Identify and eliminate bottlenecks in your application for optimized performance.
Garbage collection (GC) is the process of automatic memory management. It manages the allocation and release of memory for applications by attempting to reclaim allocated but no longer referenced memory. This memory is called garbage.
You can find GC in languages such as .NET, Java, and Python. It tries to solve the following problems:
GC can solve all these problems by intelligently allocating and deallocating memory.
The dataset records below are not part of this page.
Lemma learn_runs_until_numIters_witness :
  numIters
    (args (self (snd (learn [Demo.env (60 # 100)]
                        (Demo.world (Demo.config_with true 1 2 0) 0)))))
  < current_iter
      (self (snd (learn [Demo.env (60 # 100)]
                    (Demo.world (Demo.config_with true 1 2 0) 0))))
  /\ learn [Demo.env (60 # 100)] (Demo.world (Demo.config_with true 1 1 0) 0)
     = (Ok tt, Demo.world (Demo.config_with true 1 1 0) 0).
Proof.
  split.
  - apply (learn_runs_until_numIters [Demo.env (60 # 100)]
             (Demo.world (Demo.config_with true 1 2 0) 0)).
    vm_compute. reflexivity.
  - apply (learn_runs_until_numIters [Demo.env (60 # 100)]
             (Demo.world (Demo.config_with true 1 1 0) 0)).
    simpl. lia.
Defined.

Lemma get_args_overrides_persist_witness :
  fst (get_args [("workers"%string, 4); ("numIters"%string, 10)]
         (<["workers"%string := 8]> (<["lr"%string := 1]> ∅)))
    !! "workers"%string = Some 4
  /\ snd (get_args [("workers"%string, 4); ("numIters"%string, 10)]
            (<["workers"%string := 8]> (<["lr"%string := 1]> ∅)))
       !! "workers"%string = Some 4
  /\ (forall later,
        ~ In "workers"%string (map fst later) ->
        fst (get_args later
               (snd (get_args
                       [("workers"%string, 4); ("numIters"%string, 10)]
                       (<["workers"%string := 8]>
                          (<["lr"%string := 1]> ∅)))))
          !! "workers"%string = Some 4)
  /\ (forall k',
        ~ In k' (map fst [("workers"%string, 4); ("numIters"%string, 10)]) ->
        fst (get_args [("workers"%string, 4); ("numIters"%string, 10)]
               (<["workers"%string := 8]> (<["lr"%string := 1]> ∅)))
          !! k'
        = (<["workers"%string := 8]> (<["lr"%string := 1]> ∅) : gmap string Z)
            !! k').
Proof.
  apply (get_args_overrides_persist
           [("workers"%string, 4); ("numIters"%string, 10)]
           (<["workers"%string := 8]> (<["lr"%string := 1]> ∅))
           "workers"%string 4).
  - apply (bool_decide_unpack _). vm_compute. reflexivity.
  - simpl. auto.
Defined.

Lemma skipped_selfplay_starts_nothing_witness :
  exists l,
    log (snd (learn_body (Demo.env (40 # 100)) 2
                (Demo.world_trained (Demo.config_with true 1 1000 5) 0)))
    = [] ++ l
    /\ forall ev, In ev l -> is_selfplay ev = false.
Proof.
  apply (skipped_selfplay_starts_nothing (Demo.env (40 # 100)) 2
           (Demo.world_trained (Demo.config_with true 1 1000 5) 0) _
           (Ok tt)).
  - vm_compute. reflexivity.
  - simpl. lia.
Defined.

Lemma zero_frequency_stops_the_turn_witness :
  @Raise unit ZeroDivisionError <> Ok tt
  /\ current_iter
       (self (snd (learn_body (Demo.env (40 # 100)) 2
                     (Demo.world (Demo.config_with true 0 1000 0) 0)))) = 2
  /\ gating_counter
       (self (snd (learn_body (Demo.env (40 # 100)) 2
                     (Demo.world (Demo.config_with true 0 1000 0) 0)))) = 0.
Proof.
  apply (zero_frequency_stops_the_turn (Demo.env (40 # 100)) 2
           (Demo.world (Demo.config_with true 0 1000 0) 0) _
           (Raise ZeroDivisionError)).
  - vm_compute. reflexivity.
  - simpl. lia.
  - right. split; reflexivity.
Defined.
When you instantiate an object by using the new keyword, GC finds a place in the memory to store it and returns a reference to that memory location. GC also deallocates the memory automatically. This process results in an algorithm exhibiting different behaviors on different runs, even for the same input. As a result, you don’t have control over the time the GC cleans up. All you know is that it occurs whenever deemed necessary. GC typically runs as much as possible when the system has low memory.
You can avoid most problems with GC by manually running it. For many scenarios, this is enough. But sometimes, you need to be more precise about when GC occurs because your code may allocate a lot of memory without freeing it. This increases the GC’s workload, stealing CPU cycles from your main threads. Eventually, the application is busier with GC than with the actual code. The diversion of CPU cycles from an application to GC is called GC pressure.
This section outlines some best practices for reducing GC pressure.
The IDisposable pattern can reduce GC pressure by handling a possible problem. Imagine that a class opens a file handle. If the file isn’t closed, the class remains allocated in memory and keeps using it even if an application no longer references it. This goes for all unmanaged operations, such as database connections and network handles. In these cases, you can use a destructor on the class. A destructor is a method that is automatically invoked when an object is destroyed.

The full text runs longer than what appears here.